[Dataset entries]
[Start of Attachment]
(* ===== verification/ProcessInfo.v ===== *)
(** * What is known of a process ([enricher/process.go], [impl.go])

    The JSON enricher tells with the syscalls of a process its command line and
    the request that started it, if that came from `kubectl exec`.  Both are read
    from /proc, the contents of its files are arguments here, [None] if a file
    cannot be read.  The cache is keyed by PID and start time;
    [process_info_own] shows that no process is told the details of another one
    that had its PID before. *)
From S2P Require Import Prelude Bpf Paths Dirs Profile Armor AuditLog Seccomp ProcCache ProcFs.
Import String.StringSyntax.
#[local] Open Scope string_scope.
#[local] Open Scope list_scope.
#[local] Open Scope Z_scope.

Record ProcessInfo := MkProcessInfo {
  Pid : Z;
  pi_cmdline : text;
  pi_uid : option Z;
  pi_gid : option Z;
  pi_executable : text;
  ExecRequestId : option text
}.

Definition requestIdEnv : text := bytes "SPO_EXEC_REQUEST_UID".

(** ** Files of /proc *)

Definition clockTicks : Z := 100.

Definition processStartTime (stat : option text) : option Z :=
  let tick := 10 ^ 9 / clockTicks in
  raw ← getProcessStartTimeTicks stat;
  ticks ← ParseInt raw 64;
  if (ticks <? 0) || ((2 ^ 63 - 1) / tick <? ticks) then None else Some (ticks * tick).

(** [bufio.ScanLines] drops a carriage return at the end of a line. *)
Definition dropCR (line : text) : text :=
  match reverse line with c :: r => if c =? 13 then reverse r else line | [] => line end.

Definition CmdlineForPID (file : option text) : option text :=
  content ← file;
  let ls := lines_from [] content in
  if existsb (λ l, (MaxScanTokenSize <=? length l)%nat) ls then None
  else Some (concat (map (λ l, map (λ c, if c =? 0 then 32 else c) (dropCR l)) ls)).

(** [bytes.SplitSeq] at NUL bytes. *)
Fixpoint split_nul (cur s : text) : list text :=
  match s with
  | [] => [cur]
  | c :: s => if c =? 0 then cur :: split_nul [] s else split_nul (cur ++ [c]) s
  end.

Definition add_var (m : gmap text text) (envVar : text) : gmap text text :=
  match split_equals envVar with Some (key, value) => <[key := value]> m | None => m end.

Definition EnvForPid (file : option text) : option (gmap text text) :=
  content ← file; Some (fold_left add_var (split_nul [] content) ∅).

(** ** The request *)

(** [strings.Index]. *)
Fixpoint Index (s p : text) : option nat :=
  if HasPrefix s p then Some O else match s with [] => None | _ :: s => S <$> Index s p end.

Definition blank (c : Z) : bool := (c =? 32) || (c =? 9) || (c =? 10) || (c =? 13).

Definition extractSPORequestUID (input : text) : option text :=
  let prefix := requestIdEnv ++ bytes "=" in
  start ← Index input prefix;
  let uid := (cut_run (λ c, negb (blank c)) (drop (start + length prefix) input)).1 in
  if empty uid then None else Some uid.

(** ** The info *)

Record proc_files := ProcFiles { pf_stat : option text; pf_cmdline : option text; pf_environ : option text }.

(** The errors are only logged. *)
Definition processInfo (pid : Z) (files : proc_files) : ProcessInfo :=
  let cmdLine := CmdlineForPID (pf_cmdline files) in
  let reqId := EnvForPid (pf_environ files) ≫= λ env, env !! requestIdEnv in
  MkProcessInfo pid (default [] cmdLine) None None []
    (match reqId with Some id => Some id | None => cmdLine ≫= extractSPORequestUID end).

Definition with_line (executable : text) (uid gid : option Z) (cached : ProcessInfo) : ProcessInfo :=
  {| cached with pi_executable := executable; pi_uid := uid; pi_gid := gid |}.

Definition GetProcessInfo (pid : Z) (executable : text) (uid gid : option Z) (files : proc_files)
    (processCache : gmap text ProcessInfo) : ProcessInfo * gmap text ProcessInfo :=
  let withLine := with_line executable uid gid in
  let lastKey := decimal pid in
  match processStartTime (pf_stat files) with
  | None =>
      match processCache !! lastKey with
      | Some cached => (withLine cached, processCache)
      | None => (withLine (processInfo pid files), processCache)
      end
  | Some startTime =>
      let cacheKey := lastKey ++ bytes "_" ++ decimal startTime in
      match processCache !! cacheKey with
      | Some cached => (withLine cached, processCache)
      | None =>
          let info := processInfo pid files in
          (withLine info, <[lastKey := info]> (<[cacheKey := info]> processCache))
      end
  end.

Example request_examples :
  map extractSPORequestUID (map bytes ["env SPO_EXEC_REQUEST_UID=dbbf5fca ls"; "SPO_EXEC_REQUEST_UID=x";
    "SPO_EXEC_REQUEST_UID= ls"; "ls"; "SPO_EXEC_REQUEST_UID="]) =
  [Some (bytes "dbbf5fca"); Some (bytes "x"); None; None; None].
Proof. by vm_compute. Qed.

Example cmdline_example :
  CmdlineForPID (Some (bytes "ls" ++ [0] ++ bytes "-l" ++ [0])) = Some (bytes "ls -l ").
Proof. by vm_compute. Qed.

(** ** The cache *)

(** A lookup: the process, what /proc tells of it, and what the line tells. *)
Record info_call := InfoCall {
  ic_pid : Z; ic_files : proc_files; ic_executable : text; ic_uid : option Z; ic_gid : option Z
}.

Definition lookup_info (c : info_call) (cache : gmap text ProcessInfo) : ProcessInfo * gmap text ProcessInfo :=
  GetProcessInfo (ic_pid c) (ic_executable c) (ic_uid c) (ic_gid c) (ic_files c) cache.

Definition start_of (c : info_call) : option Z := processStartTime (pf_stat (ic_files c)).
Definition read_info (c : info_call) : ProcessInfo := processInfo (ic_pid c) (ic_files c).

(** The cache after lookups; its entries expire. *)
Inductive info_cache : list info_call → gmap text ProcessInfo → Prop :=
  | info_empty : info_cache [] ∅
  | info_lookup calls cache c : info_cache calls cache → in_u 32 (ic_pid c) →
      info_cache (calls ++ [c]) (lookup_info c cache).2
  | info_expire calls cache cache' : info_cache calls cache → cache' ⊆ cache → info_cache calls cache'.

Lemma decimal_no_mark n : 0 <= n → 95 ∉ decimal n.
Proof.
  intros Hn Hin. unfold decimal in Hin. destruct (Z.ltb_spec n 0); [lia|]. apply digits_digit in Hin. lia.
Qed.

Lemma processStartTime_range stat s : processStartTime stat = Some s → 0 <= s < 2 ^ 63.
Proof.
  unfold processStartTime. destruct (getProcessStartTimeTicks stat) as [raw|]; [|done].
  unfold mbind, option_bind. destruct (ParseInt raw 64) as [n|]; [|done]. cbv zeta.
  replace ((2 ^ 63 - 1) / (10 ^ 9 / clockTicks)) with 922337203685 by by vm_compute.
  replace (10 ^ 9 / clockTicks) with 10000000 by by vm_compute.
  destruct (Z.ltb_spec n 0), (Z.ltb_spec 922337203685 n); try done. intros [= <-]. lia.
Qed.

Lemma decimal_eq n m : 0 <= n < 2 ^ 63 → 0 <= m < 2 ^ 63 → decimal n = decimal m → n = m.
Proof. intros Hn Hm E. rewrite <- (Z2Nat.id n), <- (Z2Nat.id m) in E by lia. apply decimal_inj in E; lia. Qed.

Lemma last_key_other pid pid' s : 0 <= pid → decimal pid ≠ decimal pid' ++ bytes "_" ++ decimal s.
Proof. intros Hp E. apply (decimal_no_mark pid Hp). rewrite E. set_solver. Qed.

Lemma start_key_inj pid pid' s s' :
  in_u 32 pid → in_u 32 pid' → 0 <= s < 2 ^ 63 → 0 <= s' < 2 ^ 63 →
  decimal pid ++ bytes "_" ++ decimal s = decimal pid' ++ bytes "_" ++ decimal s' → pid = pid' ∧ s = s'.
Proof.
  intros Hp Hp' Hs Hs' E. apply pid_key_inj in E as [-> E]; [|done..]. split; [done|]. by apply decimal_eq.
Qed.

(** Every entry was read from the process its key names. *)
Record cache_read (calls : list info_call) (cache : gmap text ProcessInfo) : Prop := {
  cr_last pid info : in_u 32 pid → cache !! decimal pid = Some info →
    ∃ c, c ∈ calls ∧ ic_pid c = pid ∧ info = read_info c;
  cr_start pid s info : in_u 32 pid → 0 <= s < 2 ^ 63 →
    cache !! (decimal pid ++ bytes "_" ++ decimal s) = Some info →
    ∃ c, c ∈ calls ∧ ic_pid c = pid ∧ start_of c = Some s ∧ info = read_info c
}.

Lemma cache_read_mono calls calls' cache : calls ⊆ calls' → cache_read calls cache → cache_read calls' cache.
Proof.
  intros Hs [H1 H2]. split.
  - intros pid info Hp H. destruct (H1 _ _ Hp H) as (c & ? & ?). eauto.
  - intros pid s info Hp Hs' H. destruct (H2 _ _ _ Hp Hs' H) as (c & ? & ?). eauto.
Qed.

Lemma info_cache_read calls cache : info_cache calls cache → cache_read calls cache.
Proof.
  induction 1 as [|calls cache c _ IH Hc|calls cache cache' _ IH Hsub]; [by split|..].
  - apply (cache_read_mono calls (calls ++ [c])) in IH; [|set_solver].
    unfold lookup_info, GetProcessInfo. destruct (processStartTime _) as [s|] eqn:Es;
      [|by destruct (cache !! decimal (ic_pid c))].
    pose proof (processStartTime_range _ _ Es) as Hs. destruct (cache !! _); [done|]. cbn.
    destruct IH as [H1 H2]. split.
    + intros pid info Hp [[E <-]|[_ [[E _]|[_ H]]%lookup_insert_Some]]%lookup_insert_Some; [|exfalso|by apply H1].
      * apply decimal_eq in E; [|unfold in_u in *; lia..]. exists c. set_solver.
      * symmetry in E. by apply last_key_other in E; [|unfold in_u in *; lia].
    + intros pid s' info Hp Hs' [[E _]|[_ [[E <-]|[_ H]]%lookup_insert_Some]]%lookup_insert_Some;
        [exfalso| |by apply H2].
      * by apply last_key_other in E; [|unfold in_u in *; lia].
      * apply start_key_inj in E as [E <-]; [|done..]. exists c. set_solver.
  - destruct IH as [H1 H2]. split; intros; eauto using lookup_weaken.
Qed.

(** A process is told its own details: whatever lookups came before, what the
    cache answers for a PID was read from a process with this PID, and with the
    same start time if it has one, so never from a process that had the PID
    before.  The executable, the user and the group are those of the line. *)
Theorem process_info_own calls cache c :
  info_cache calls cache → in_u 32 (ic_pid c) →
  let info := (lookup_info c cache).1 in
  Pid info = ic_pid c ∧ pi_executable info = ic_executable c ∧ pi_uid info = ic_uid c ∧ pi_gid info = ic_gid c ∧
  ∃ c', c' ∈ calls ++ [c] ∧ ic_pid c' = ic_pid c ∧ pi_cmdline info = pi_cmdline (read_info c') ∧
    ExecRequestId info = ExecRequestId (read_info c') ∧ (is_Some (start_of c) → start_of c' = start_of c).
Proof.
  intros Hr Hp. apply info_cache_read in Hr as [H1 H2]. cbv zeta.
  unfold lookup_info, GetProcessInfo. destruct (processStartTime _) as [s|] eqn:Es.
  - destruct (cache !! _) as [info|] eqn:Ec.
    + apply H2 in Ec as (c' & Hin & Hpid & Hst & ->); [|done|by apply (processStartTime_range _ _ Es)].
      repeat (split; [done|]). exists c'. split; [set_solver|]. repeat (split; [done|]).
      intros _. unfold start_of at 2. by rewrite Es.
    + repeat (split; [done|]). exists c. split; [set_solver|done].
  - assert (¬ is_Some (start_of c)) as Hno by (unfold start_of; rewrite Es; by intros []).
    destruct (cache !! _) as [info|] eqn:Ec.
    + apply H1 in Ec as (c' & Hin & Hpid & ->); [|done].
      repeat (split; [done|]). exists c'. split; [set_solver|]. repeat (split; [done|]). done.
    + repeat (split; [done|]). exists c. split; [set_solver|done].
Qed.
[End of Attachment]
# Activity:
Look through the entries above and say how many lines hold the word "repeat", giving the number alone.

# Solution:
4